The last time the U.S. had a government shutdown was in 1996, and it lasted for 26 days according to Yahoo News. During that period of time, the hiatus of the government did interfere with home loans, which were put on hold according to businessweek.com.
Due to the shutdown, the FHA staff has decreased in numbers, which could cause heavy delays of process and/or closing of FHA insured loans according to the U.S. Department of Housing and Urban Development.
However, according to the LA Times, on the third day of shutdown new mortgage applications went through the process of the paperwork like usual. The Processing of loans from the FHA and the Department of Veterans Affairs are doing business as usual with major lenders that are preauthorized to issue these loans.

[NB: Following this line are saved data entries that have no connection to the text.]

(* ===== verification/Payload.v ===== *)
(** * Task payloads and keys (infra/store/model.go, the key builders of
    infra/engine/scheduler/types.go)

    The payload a task travels in, the keys it is stored under, and the
    string scan that reads one field of a serialized payload without parsing
    it. *)
From Stdlib Require Import ZArith Lia Ascii String SpecFloat.
From stdpp Require Import base gmap strings list sorting pretty.
From S2P Require Import Prelude GoVal Model.
Set Warnings "-register-all,-clear-no-such-hyp,-level-tolerance".
Open Scope string_scope.

Definition StatusPending : string := "PENDING".
Definition StatusRunning : string := "RUNNING".
Definition StatusCompleted : string := "COMPLETED".
Definition StatusFailed : string := "FAILED".

(** (A nil [Params] or [Input] and an empty one are read alike; a nil [Output]
    is an output the executors leave out.) *)
Record TaskPayload := MkTaskPayload {
  WorkflowID : string;
  TaskName : string;
  TraceID : string;
  TraceContext : gmap string string;
  pl_Status : string;
  pl_Priority : Z;
  pl_Params : vmap;
  Input : vmap;
  Output : option vmap;
  Result : string;
  RetryCount : Z;
  pl_MaxRetries : Z;
  pl_TimeoutSec : Z;
  pl_BaseBackoff : Z;
  Rollback : bool;
  NoRetry : bool;
  EtcdModRevision : Z;
  EtcdKey : string }.

#[export] Instance eta_TaskPayload : Eta TaskPayload := fun p =>
  MkTaskPayload (WorkflowID p) (TaskName p) (TraceID p) (TraceContext p) (pl_Status p)
    (pl_Priority p) (pl_Params p) (Input p) (Output p) (Result p) (RetryCount p)
    (pl_MaxRetries p) (pl_TimeoutSec p) (pl_BaseBackoff p) (Rollback p) (NoRetry p)
    (EtcdModRevision p) (EtcdKey p).

(** The zero [TaskPayload]. *)
Definition zero_payload : TaskPayload :=
  MkTaskPayload "" "" "" ∅ "" 0 ∅ ∅ None "" 0 0 0 0 false false 0 "".

Record HeartbeatPayload := MkHeartbeatPayload {
  WorkerID : string;
  hb_Tasks : list string;
  TaskTypes : list TaskType;
  TaskTypesHash : string;
  hb_StartedAt : Z;
  hb_AliveAt : Z }.
(** The batch: every task has its fate, and the batch is written, or not and
    its slots are given back. *)
Lemma batchPush_spec hg tasks (w : W) :
  roomy (host_td w) -> all_defined w -> Z.of_nat (length tasks) < 2 ^ 62 ->
  wp (batchPush tasks hg) (fun _ w' => exists (l : list (pendingTask * fate)) (ok took : bool),
    l.*1 = tasks /\ Forall (fun x => fate_of w x.1 x.2) l /\ (ok = true -> took = true) /\
    released hg (if took then sent l else []) (given_back ok l) w w') w.
Proof.
  intros Hroom Hdef Hlen. unfold batchPush. apply wp_bind. eapply wp_mono.
  { apply (batch_loop_spec hg tasks w Hroom Hdef (MkBatch [] [] ∅) [] w); [done|done|by constructor|done..|].
    apply released_refl. }
  intros b w1 (l & Hl & Hf & Hk & Ho & Hrel). cbn [fmap list_fmap app] in Hl.
  assert (Hback : forall ok, Z.of_nat (length (given_back ok l)) < 2 ^ 62).
  { intros ok. pose proof (given_back_le ok l). rewrite <- Hl, length_fmap in Hlen. lia. }
  case_bool_decide as He.
  - apply wp_ret. exists l, true, true. split_and!; [done..|]. unfold given_back. rewrite app_nil_r.
    replace (sent l) with (@nil (string * TaskPayload)); [done|]. symmetry. apply nil_length_inv.
    by rewrite sent_lengths, <- Ho, He.
  - rewrite Hk, Ho. apply wp_bind. eapply wp_mono; [apply batch_stores|].
    intros ok w2 (Htd & took & Htook & Hw2).
    pose proof (released_wrote _ _ _ _ _ _ _ Hrel Htd Hw2) as Hrel2. cbn [app] in Hrel2. destruct ok.
    + apply wp_ret. exists l, true, took. split_and!; [done..|by rewrite Htook|]. unfold given_back. by rewrite app_nil_r.
    + eapply wp_mono; [by apply released_all; [done|apply (Hback false)|]|].
      intros [] w3 Hrel3. exists l, false, took. by split_and!.
Qed.

(** The head of the queue has not waited too long: nothing is evicted. *)
Definition head_in_time (w : W) : Prop :=
  match pendingPQ (host_td w) with
  | head :: _ => host_now w - enqueued head <= wrap64 (getPendingTimeoutSec (host_config w) * Second)
  | [] => True
  end.

Lemma evict_nothing (w : W) : head_in_time w ->
  wp (evictTimedOutLocked (getPendingTimeoutSec (host_config w))) (fun _ w' => host_same w w') w.
Proof.
  unfold head_in_time, evictTimedOutLocked. intros Hh. apply wp_bind, wp_gets.
  destruct (pendingPQ (host_td w)) as [|h pq] eqn:Hpq; [rewrite orb_true_r; by apply wp_ret|].
  case_match; [by apply wp_ret|]. apply wp_bind, wp_gets. cbn [length evict_loop].
  destruct (Pop_Some pq_less (h :: pq)) as (x & rest & ->); [done|].
  rewrite (proj2 (Z.leb_le _ _) Hh). apply wp_bind, wp_on_td, wp_ret. split; [|apply wrote_set].
  rewrite td_set, <- Hpq. by destruct (host_td w).
Qed.

(** A round: the selection, then the batch. *)
Lemma round_spec (w : W) :
  counters_small (host_td w) -> heap pq_less (pendingPQ (host_td w)) -> all_defined w -> head_in_time w ->
  let cfg := host_config w in
  wp tryDispatchPending (fun _ w' => exists (l : list (pendingTask * fate)) (ok took : bool) (w1 : W),
    select_pending (MaxConcurrentTasks cfg) (PerWorkflowMaxConcurrency cfg) (host_td w) = (l.*1, host_td w1) /\
    wrote [] w w1 /\ Forall (fun x => fate_of w x.1 x.2) l /\ implb ok took = true /\
    released (0 <? MaxConcurrentTasks cfg) (if took then sent l else []) (given_back ok l) w1 w') w.
Proof.
  intros Hsm Hheap Hdef Hhead cfg. unfold tryDispatchPending. apply wp_bind, wp_gets. fold cfg.
  apply wp_bind. eapply wp_mono; [exact (evict_nothing w Hhead)|]. intros [] w0 [Htd0 Hw0].
  apply wp_bind, wp_gets. rewrite Htd0.
  pose proof (select_pending_sound (MaxConcurrentTasks cfg) (PerWorkflowMaxConcurrency cfg) (host_td w) Hsm Hheap) as Hsel.
  destruct (select_pending _ _ _) as [tasks td'] eqn:Hs. destruct Hsel as (Hperm & _ & Hg & Hl & _).
  apply wp_bind, wp_on_td. set (w1 := host_set_td td' w0).
  assert (Htd1 : host_td w1 = td') by apply td_set.
  pose proof (wrote_trans _ _ _ _ _ Hw0 (wrote_set td' w0)) as Hw1. cbn [app] in Hw1. fold w1 in Hw1.
  destruct Hsm as (Hsg & Hsl & Hsq). unfold small in *.
  assert (Hlen : Z.of_nat (length tasks) <= 2 ^ 61).
  { apply Permutation_length in Hperm. rewrite length_app in Hperm. lia. }
  eapply wp_mono; [apply (batchPush_spec (0 <? MaxConcurrentTasks cfg) tasks w1)|].
  - rewrite Htd1. split; [lia|]. intros u. rewrite Hl. pose proof (tasks_of_le u tasks). specialize (Hsl u). lia.
  - intros u st. rewrite (same_state _ _ _ Hw1). apply Hdef.
  - lia.
  - intros [] w' (l & ok & took & <- & Hf & Hok & Hrel). exists l, ok, took, w1. rewrite Htd1.
    split_and!; [done|done| |destruct ok; [by rewrite Hok|done]|done]. eapply list.Forall_impl; [exact Hf|].
    intros [pt []]; cbn; [by rewrite (same_state _ _ _ Hw1)| |by apply is_task_same].
    intros (st & wf & tid & Hst & Hwf & Hser). rewrite (same_state _ _ _ Hw1) in Hst.
    rewrite (same_config _ _ _ Hw1) in Hser. by exists st, wf, tid.
Qed.
(* ===== verification/Manager.v ===== *)
(** * The workflow manager (infra/engine/scheduler/workflow_manager.go)

    The running entries, the history of finished runs with its eviction, and
    the operations of the API: submit, cancel, approve, reject, retry, run,
    register, the queries.  What the manager asks of the coordinator that it
    does not do itself is the class [Coordinator]. *)
From Stdlib Require Import ZArith Lia.
From stdpp Require Import base gmap strings list sorting.
From S2P Require Import Prelude GoVal Model Validate Payload Dispatcher Watchers.
From S2P Require Import Listeners EventTriggers Circuit World Copy.
Set Warnings "-register-all,-clear-no-such-hyp,-level-tolerance".
Local Open Scope Z_scope.
Local Open Scope list_scope.

Definition defaultMaxHistoryCache : Z := 1000.
Definition maxHistoryByUUID : nat := 10.
Definition maxHistoryPageSize : Z := 100.

Inductive wm_error : Type :=
| InvalidName (e : validation_error) | NoTasks | InvalidTasks (e : validation_error)
| NotFound | NotRunning | NotPaused (st : WorkflowStatus) | AlreadyRunning | NotRegistered
| NotInHistory | HistoryInconsistent | CopyFailed | NotCron | CronRejected | StoreFailed (e : string).

(** The root context is 0; the contexts of workflows are numbered from 1. *)
Definition RootContext : nat := 0.

Class Coordinator := {
  StartSagaRollback : string -> WorkflowState -> TaskPayload -> M World unit;
  HandleTaskFailed : nat -> string -> WorkflowState -> TaskPayload -> M World unit }.
Lemma sane_persisted uuid st e w : sane w -> sane (persisted uuid st e w).
Proof.
  intros Hs. destruct (persisted_outside uuid st e w) as (Hout & Hr & _).
  apply (sane_sub w); [done|by rewrite (so_locked _ _ Hout)|by rewrite (so_listeners _ _ Hout)|].
  intros u x. rewrite Hr. intros Hx%lookup_delete_Some. by destruct Hx.
Qed.

Lemma markWorkflowFailed_sane payload msg w : sane w ->
  wp (markWorkflowFailed_s payload msg) (fun _ w' => sane w' /\
    forall u, u = WorkflowID payload \/ runningEntries w !! u = None ->
      runningEntries w' !! u = None) w.
Proof.
  intros Hs. unfold markWorkflowFailed_s. apply wp_bind, wp_LockEntry; [apply Hs|].
  apply wp_bind. eapply (wp_mono _ (fun _ w' => sane w' /\
    forall u, u = WorkflowID payload \/ runningEntries w !! u = None ->
      runningEntries w' !! u = None)).
  - destruct (runningEntries w !! WorkflowID payload) as [e|] eqn:He.
    2:{ apply wp_ret. split; [done|]. by intros u [->|]. }
    apply wp_persist; [apply Hs|]. split; [by apply sane_persisted|].
    match goal with |- context [persisted ?u ?s ?en ?x] =>
      destruct (persisted_outside u s en x) as (_ & Hr & _) end.
    intros u Hu. rewrite Hr. apply lookup_delete_None. destruct Hu; auto.
  - intros _ w1 [Hs1 Hk]. apply wp_bind, wp_emit, wp_bind, wp_gets.
    apply wp_for_each; [|by split; [apply (sane_sub w1)|]].
    intros t w2 _ [Hs2 Hk2]. apply wp_spawn. by split; [apply (sane_sub w2)|].
Qed.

Wells Fargo & Co. and JPMorgan Chase & Co., are operating the same way as before the shutdown occurred. Wells Fargo, a lender that has the authority to process and approve FHA and VA loans, feels that these mortgages could become problematic if buyers were laced outside of the predetermined guidelines for credit scores or income. This would enforce buyers to need special approval for government loans, according to a spokesperson of Wells Fargo that spoke with the LA Times.
Experts feel that buyers should discuss the right timeline and expectations with their lender to seek permission of expanded commitments, longer rate locks and extended policies for both of the foresaid according to the LA Times.
However in day four of the shutdown, there is little change in receiving an FHA loan for San Diego real estate.